Gonzales extensively discussed the city's failure to follow the judicially approved affirmative action plan in his post-trial brief and included a detailed discussion of the issue in his proposed findings. The district court, however, in its own otherwise careful and seemingly comprehensive findings, did not mention the issue at all. Other courts have held that "evidence that an employer has failed to live up to an affirmative-action plan is relevant to the question of discriminatory intent...." Craik v. Minnesota State Univ. Bd., 731 F.2d 465, 472 (8th Cir. 1984). In Craik, the Eighth Circuit reversed the magistrate's finding that the university had not discriminated against female faculty members either as to the class or as to the individuals. "The magistrate did not make findings on [the university's failure to follow its own affirmative action plan], and we cannot be sure that he gave this evidence proper weight in considering the plaintiffs' substantive claims.... This is another factor in our conclusion that the magistrate clearly erred in rejecting certain claims of the plaintiffs."2 Id. at 473. See also Yatvin v. Madison Metro. School Dist., 840 F.2d 412, 415-16 (7th Cir. 1988) (more than an occasional violation of an affirmative action plan might help support a discrimination claim, but "violation of the plan would not be sex discrimination as such"); Taylor v. Teletype Corp., 648 F.2d 1129, 1135 n. 14 (8th Cir.), cert. denied, 454 U.S. 969, 102 S. Ct. 515, 70 L. Ed. 2d 386 (1981) ("Evidence, such as Teletype's failure to live up to its affirmative action program and its failure to support its affirmative action director, is also relevant to discerning the Company's attitude regarding race."); Chang v. University of Rhode Island, 606 F. Supp. 1161, 1183 (D.R.I. 1985) ("Although the failure of an employer to adopt or effectively to implement an affirmative action plan may be probative of discriminatory intent, the lack of an affirmative action plan or the poor implementation of one does not, by itself, prove classwide discrimination."). We agree that evidence that the employer violated its own affirmative action plan may be relevant to the question of discriminatory intent. We note, however, that failure to follow an affirmative action plan is not per se a prima facie violation of Title VII. See Yatvin, 840 F.2d at 415-16.
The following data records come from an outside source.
(* ===== verification/DockerGuard.v ===== *)
(** * Docker guard policies

    src/frontend/src/views/host/firewall/docker/model.ts.  A policy to import is any
    JSON value; the normalisation checks its members one by one and answers
    undefined ([None]) at the first that fails.  Messages are translation keys with
    their arguments. *)

From S2P Require Import Prelude JsString Splitting Numbers Json Firewall.

#[local] Open Scope list_scope.

(** ** Endpoints *)

Record DockerGuardFamilyStatus := { reason : option jsstr; fs_initialized : bool; fs_bound : bool }.
Record DockerGuardBase := { base_ipv4 : DockerGuardFamilyStatus; base_ipv6 : DockerGuardFamilyStatus; backend : jsstr }.

Record DockerGuardEndpoint := {
  family : jsstr; hostIP : jsstr; hostPort : N; protocol : jsstr;
  containerState : option jsstr; policyUUID : option jsstr; effective : bool;
  trafficPath : jsstr; managementTarget : option jsstr; managementReason : option jsstr;
}.

(** A present and non-empty string. *)
Definition given (o : option jsstr) : bool := match o with Some s => truthy s | None => false end.

Definition dockerGuardEndpointKey (e : DockerGuardEndpoint) : jsstr :=
  e.(family) ++ js "|" ++ e.(hostIP) ++ js "|" ++ dec e.(hostPort) ++ js "|" ++ e.(protocol).

Definition isDockerGuardRuntimeEndpoint (e : DockerGuardEndpoint) : bool :=
  negb (given e.(containerState)) ||
  memb (default [] e.(containerState)) [js "running"; js "paused"; js "restarting"].

Definition dockerGuardManagementTarget (e : DockerGuardEndpoint) : jsstr :=
  if given e.(managementTarget) then default [] e.(managementTarget)
  else if e.(trafficPath) === js "forward" then js "container_guard"
  else if e.(trafficPath) === js "input" then js "host_firewall"
  else js "needs_diagnosis".

#[local] Set Warnings "-register-all".

(** A translated text, with arguments that may be translated themselves. *)
Inductive message := Empty | Key (k : jsstr) (args : list message) | Plain (s : jsstr).

Definition dockerGuardEndpointManagementMessage (e : DockerGuardEndpoint) : message :=
  if given e.(managementReason)
  then Key (js "firewall.dockerTrafficPathReason." ++ default [] e.(managementReason)) []
  else Key (js "firewall.dockerTrafficPathUnknown") [].

Definition isValidDockerGuardSource (f : FirewallAddressFamily) (value : jsstr) : bool :=
  isValidAddressForFamily f value true.

Definition dockerGuardFamilyStatusMessage (base : DockerGuardBase) (fam : jsstr) (status : DockerGuardFamilyStatus)
    : message :=
  if given status.(reason)
  then Key (js "firewall.dockerGuardStatusReason." ++ default [] status.(reason)) [Plain fam]
  else
    let state := Key (if negb status.(fs_initialized) then js "firewall.notInitialized"
                      else if negb status.(fs_bound) then js "commons.status.unbind"
                      else js "firewall.notEffective") [] in
    let chainName := if base.(backend) === js "nftables" then js "NFT_1PANEL_DOCKER" else js "1PANEL_DOCKER" in
    Key (js "firewall.familyChainIssue") [Plain fam; Plain chainName; state].

Definition dockerGuardEndpointStatusMessage (base : DockerGuardBase) (e : DockerGuardEndpoint) : message :=
  if negb (given e.(policyUUID)) || e.(effective) then Empty
  else
    let target := dockerGuardManagementTarget e in
    if target === js "host_firewall" then Key (js "firewall.dockerInputPolicyNotEffective") []
    else if target === js "needs_diagnosis" then dockerGuardEndpointManagementMessage e
    else
      let is6 := e.(family) === js "ipv6" in
      dockerGuardFamilyStatusMessage base (if is6 then js "IPv6" else js "IPv4")
        (if is6 then base.(base_ipv6) else base.(base_ipv4)).

(** ** Policies *)

Section Policies.
Context {JN : JsNumber} {JI : JsInteger}.

(** String(v), with [None] for undefined: an array joins its elements, null and
    undefined elements being empty. *)
Fixpoint String_json (v : json) : jsstr :=
  match v with
  | JNull => js "null"
  | JBool true => js "true"
  | JBool false => js "false"
  | JNum d => String_num (Number d)
  | JStr s => s
  | JArr l => join (js ",") (List.map (fun x => match x with JNull => [] | _ => String_json x end) l)
  | JObj _ => js "[object Object]"
  end.
Definition String_member (v : option json) : jsstr :=
  match v with Some x => String_json x | None => js "undefined" end.

(** The members that are checked by their text are kept as they came. *)
Record DockerGuardPolicy := {
  p_family : json; p_hostIP : jsstr; p_hostPort : num; p_protocol : json; p_mode : json;
  p_sources : list jsstr; p_description : jsstr;
}.

(** The family as an argument of the address check: anything but the string is
    different from every family. *)
Definition family_of (v : option json) : option FirewallAddressFamily :=
  match v with
  | Some (JStr s) => if s === js "ipv4" then Some ipv4 else if s === js "ipv6" then Some ipv6 else None
  | _ => None
  end.
Definition valid_for (f : option FirewallAddressFamily) (value : jsstr) (allowCIDR : bool) : bool :=
  match f with Some f => isValidAddressForFamily f value allowCIDR | None => false end.

Definition is_string (v : json) : option jsstr := match v with JStr s => Some s | _ => None end.
Definition is_mode (v : option json) (s : string) : bool :=
  match v with Some (JStr m) => m === js s | _ => false end.

Definition modes : list jsstr := [js "deny_sources"; js "allow_sources"; js "deny_all"].

(** The checks on the members of an object. *)
Definition normalize_members (policy : string -> option json) : option DockerGuardPolicy :=
  if negb (memb (String_member (policy "family"%string)) [js "ipv4"; js "ipv6"]) then None
  else if negb (memb (String_member (policy "protocol"%string)) [js "tcp"; js "udp"]) then None
  else if negb (memb (String_member (policy "mode"%string)) modes) then None
  else
    match policy "hostIP"%string, policy "hostPort"%string with
    | Some (JStr hostIP), Some (JNum d) =>
        let hostPort := Number d in
        if negb (isInteger hostPort) then None
        else if num_lt hostPort (int 1) || num_lt (int 65535) hostPort then None
        else
          let f := family_of (policy "family"%string) in
          if negb (valid_for f hostIP false) then None
          else
            match policy "sources"%string with
            | Some (JArr l) =>
                match mapM is_string l with
                | None => None
                | Some given_sources =>
                    let sources := List.filter truthy (List.map trim given_sources) in
                    let deny_all := is_mode (policy "mode"%string) "deny_all" in
                    if negb deny_all && (length sources =? 0) then None
                    else if negb deny_all && negb (forallb (fun s => valid_for f s true) sources) then None
                    else
                      match policy "description"%string with
                      | None | Some (JStr _) =>
                          Some {| p_family := default JNull (policy "family"%string);
                                  p_hostIP := hostIP; p_hostPort := hostPort;
                                  p_protocol := default JNull (policy "protocol"%string);
                                  p_mode := default JNull (policy "mode"%string);
                                  p_sources := if deny_all then [] else spread_set sources;
                                  p_description := trim (default [] (policy "description"%string ≫= is_string)) |}
                      | Some _ => None
                      end
                end
            | _ => None
            end
    | _, _ => None
    end.

(** An array is an object without these members. *)
Definition normalizeDockerGuardPolicy (value : json) : option DockerGuardPolicy :=
  match value with
  | JArr _ | JObj _ => normalize_members (fun k => member (js k) value)
  | _ => None
  end.

(** The policy as a JSON value, to be written or sent. *)
Definition policy_json (p : DockerGuardPolicy) : json :=
  JObj [ (js "family", p.(p_family)); (js "hostIP", JStr p.(p_hostIP));
         (js "hostPort", JNum (String_num p.(p_hostPort))); (js "protocol", p.(p_protocol));
         (js "mode", p.(p_mode)); (js "sources", JArr (List.map JStr p.(p_sources)));
         (js "description", JStr p.(p_description)) ].
End Policies.

(** ** Properties *)

Section Laws.
Context {JN : JsNumber} {JI : JsInteger}.

Definition family_text (f : FirewallAddressFamily) : jsstr :=
  match f with ipv4 => js "ipv4" | ipv6 => js "ipv6" | inet => js "inet" end.

Lemma family_of_spec v f : family_of v = Some f -> v = Some (JStr (family_text f)) /\ f <> inet.
Proof.
  unfold family_of. destruct v as [[]|]; try done.
  destruct (s === js "ipv4") eqn:E4; [intros [= <-]; by apply streqb_eq in E4 as ->|].
  destruct (s === js "ipv6") eqn:E6; [intros [= <-]; by apply streqb_eq in E6 as ->|done].
Qed.

(** What every normalised policy satisfies. *)
Record well_formed (p : DockerGuardPolicy) : Prop := {
  wf_family : exists f, f <> inet /\ p.(p_family) = JStr (family_text f) /\
    isValidAddressForFamily f p.(p_hostIP) false = true /\
    (p.(p_mode) <> JStr (js "deny_all") ->
       p.(p_sources) <> [] /\ Forall (fun s => isValidAddressForFamily f s true = true) p.(p_sources));
  wf_port : exists z, p.(p_hostPort) = int z /\ (1 <= z <= 65535)%Z;
  wf_protocol : String_json p.(p_protocol) ∈ [js "tcp"; js "udp"];
  wf_mode : String_json p.(p_mode) ∈ modes;
  wf_sources : NoDup p.(p_sources) /\ Forall (fun s => s <> [] /\ trim s = s) p.(p_sources);
  wf_deny_all : p.(p_mode) = JStr (js "deny_all") -> p.(p_sources) = [];
  wf_description : trim p.(p_description) = p.(p_description);
}.

Lemma String_member_in v (l : list jsstr) : String_member v ∈ l -> js "undefined" ∉ l ->
  exists x, v = Some x /\ String_json x ∈ l.
Proof. destruct v as [x|]; cbn [String_member]; [eauto|done]. Qed.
In the case at hand, there is no mention of the extensive testimony on the Department's violation of the San Jose Affirmative Action Plan. Based on the nature and extent of Gonzales's argument and the character of the court's written findings, the record supports Gonzales' contention that the district court erred in not considering a highly relevant and probative aspect of his case.
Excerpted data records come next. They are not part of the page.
Lemma check_header_spec keys i h :
  ((check_header keys i h).1 = [] -> (check_header keys i h).2 = header_name h :: keys) /\
  ((check_header keys i h).1 = [] <-> good_header h /\ header_name h ∉ keys).
Proof.
  split; [done|]. unfold check_header, good_header. fold (header_name h). cbn [fst]. rewrite !app_nil, when_nil.
  unfold HEADER_NAME_PATTERN. set (key := trim (h_key h)).
  assert (Hd : (if h_secret h then
      when (bool_decide (action (h_draft h) = keep) && negb (configured (h_draft h))) (field_path "headers." i) secretRequired ++
      when (bool_decide (action (h_draft h) = replace) && negb (truthy (value (h_draft h)))) (field_path "headers." i) secretRequired
    else []) = [] <-> (h_secret h = true -> match (h_draft h).(action) with
                          | keep => (h_draft h).(configured) = true
                          | replace => (h_draft h).(value) <> []
                          | clear => True end)).
  { destruct (h_secret h); [|naive_solver]. rewrite app_nil, !when_nil.
    destruct (action (h_draft h)), (configured (h_draft h)), (value (h_draft h)); cbn; naive_solver. }
  rewrite Hd, andb_false_iff, negb_false_iff. clear Hd.
  destruct (truthy key); cbn [negb andb]; [|naive_solver]. destruct (forallb header_unit key); cbn [negb]; [|naive_solver].
  destruct (memb (header_name h) RESERVED_HEADERS) eqn:Er; bool_prop; [naive_solver|].
  rewrite when_nil, memb_not_elem. destruct (isCustomWebhookSecretHeader key); naive_solver.
Qed.

Lemma check_body_spec body : check_body body = [] <-> good_body body.
Proof.
  unfold check_body, good_body. destruct (b_type body) eqn:Eb.
  - rewrite app_nil, when_nil, hasInvalidTemplateVariable_spec. rewrite bool_decide_true by done. cbn [andb].
    destruct (truthy (trim (b_template body))) eqn:Et; cbn [negb]; bool_prop; [|naive_solver].
    unfold isJsonTemplateValid, hasTemplateJsonKey. destruct (parse (b_template body)) as [v|]; cbn [negb]; [|naive_solver].
    rewrite when_nil. assert (template_key v = false <-> forall k, name_in k v -> braces k = false) as ->.
    { rewrite <- not_true_iff_false, template_key_spec. setoid_rewrite <- not_true_iff_false. naive_solver. }
    naive_solver.
  - rewrite app_nil, when_nil, Nat.eqb_neq.
    rewrite (each_nil check_field field_name good_field) by apply check_field_spec.
    split; [intros (H1 & H2 & H3 & _)|intros (H1 & H2 & H3)]; (split; [by destruct (b_fields body)|]); [done|].
    split; [done|]. split; [done|]. intros k _ Hk. by apply elem_of_nil in Hk.
  - rewrite app_nil, when_nil, hasInvalidTemplateVariable_spec. rewrite bool_decide_false by done. cbn [andb].
    destruct (truthy (trim (b_template body))) eqn:Et; cbn [negb]; bool_prop; naive_solver.
Qed.

Lemma check_url_spec url allow : check_url url allow = [] <-> good_url url allow.
Proof.
  unfold check_url, good_url. destruct (action url); rewrite ?when_nil, ?negb_false_iff; try done.
  destruct (truthy (trim (value url))) eqn:Et; cbn [negb]; bool_prop; rewrite ?when_nil, ?negb_false_iff; naive_solver.
Qed.

(** A draft has no issue exactly when it has a name; an address that is stored, or a web
    address without credentials and fragment, or cleared where that is allowed; a body
    whose variables are known, in JSON with no variable in a name, or fields with distinct
    names; and headers with distinct valid names that are not reserved, sensitive ones
    being secret and every secret stored or given. *)
Theorem validateCustomWebhookDraft_spec draft allowClearedUrl :
  validateCustomWebhookDraft draft allowClearedUrl = [] <->
  trim draft.(d_displayName) <> [] /\ good_url draft.(d_url) allowClearedUrl /\ good_body draft.(d_body) /\
  Forall good_header draft.(d_headers) /\ NoDup (List.map header_name draft.(d_headers)).
Proof.
  unfold validateCustomWebhookDraft. rewrite !app_nil, when_nil, negb_false_iff, truthy_true, check_url_spec, check_body_spec.
  rewrite (each_nil check_header header_name good_header) by apply check_header_spec.
  split; [naive_solver|]. intros (? & ? & ? & ? & ?). split_and!; try done. intros k _ Hk. by apply elem_of_nil in Hk.
Qed.
End Accepts.

(** ** An untouched draft *)

Lemma mapS_spec {S A B} (f : A -> M S B) l s :
  Forall2 (fun x y => exists s', y = (f x s').1) l (mapS f l s).1.
Proof.
  revert s. induction l as [|x l IH]; intros s; cbn [mapS]; [constructor|]. unfold bind, ret.
  destruct (f x s) as [y s1] eqn:E. specialize (IH s1). destruct (mapS f l s1) as [ys s2]. cbn [fst] in *.
  constructor; [|done]. exists s. by rewrite E.
Qed.

Section Untouched.
Context {JU : JsUnicode} (uid : nat -> jsstr).

(** The secret of a header view is stored: it comes along, or the server says so. *)
Definition is_secret (v : CustomWebhookHeaderView) : bool := v.(hv_secret) || isCustomWebhookSecretHeader v.(hv_key).
Definition stored (v : CustomWebhookHeaderView) : bool :=
  truthy (default [] v.(hv_value)) || default false v.(hv_configured).

(** What an untouched header sends. *)
Definition same_header (v : CustomWebhookHeaderView) (h : HeaderUpdate) : Prop :=
  (v.(hv_uid) <> [] -> h.(hu_uid) = v.(hv_uid)) /\ h.(hu_key) = trim v.(hv_key) /\ h.(hu_secret) = is_secret v /\
  (if is_secret v then h.(hu_action) = (if stored v then keep else clear) /\ h.(hu_value) = None
   else h.(hu_action) = replace /\ h.(hu_value) = Some (default [] v.(hv_value))).

Lemma hydrate_header_spec v s : same_header v (serialize_header (hydrate_header uid v s).1).
Proof.
  unfold same_header, hydrate_header, is_secret, stored, bind, ret, uid_or, newUid. cbv zeta.
  set (sec := hv_secret v || _). set (val := default [] (hv_value v)).
  assert (Hu : exists u s', (if truthy (hv_uid v) then ret (hv_uid v) else fun n => (uid n, S n)) s = (u, s') /\
    (hv_uid v <> [] -> u = hv_uid v)).
  { destruct (truthy (hv_uid v)) eqn:E; eexists _, _; (split; [reflexivity|]); [done|]. apply truthy_false in E. done. }
  destruct Hu as (u & s' & Hu & Hne). rewrite Hu. clear Hu. unfold serialize_header.
  cbn [fst h_uid h_key h_secret h_draft hu_uid hu_key hu_secret hu_action hu_value action value].
  split; [done|]. split; [done|]. split; [done|]. destruct sec; cbn [andb]; [|done].
  destruct (truthy val); cbn [orb]; [done|]. by destruct (hv_configured v) as [[]|].
Qed.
The second error committed by the district court is equally significant. The court's findings of fact demonstrate that it relied on statistical evidence which tended to show that the Police Department had a generally good record with regard to the promotion of Hispanics from June 1977 to March 1987. Statistical evidence of this sort would be appropriate as a basis for the court's decision were it not for the fact that most of the evidence the court considered concerns a period after Gonzales filed his initial complaint. Looking at the Department's record of performance after the courts have been asked to intervene is irrelevant to the merits of a discrimination claim and can be highly misleading. In a long line of Title VII cases, other circuits have recognized that the fact that improvements or advancements undertaken after lawsuits have been initiated drastically reduces the probative value of such evidence.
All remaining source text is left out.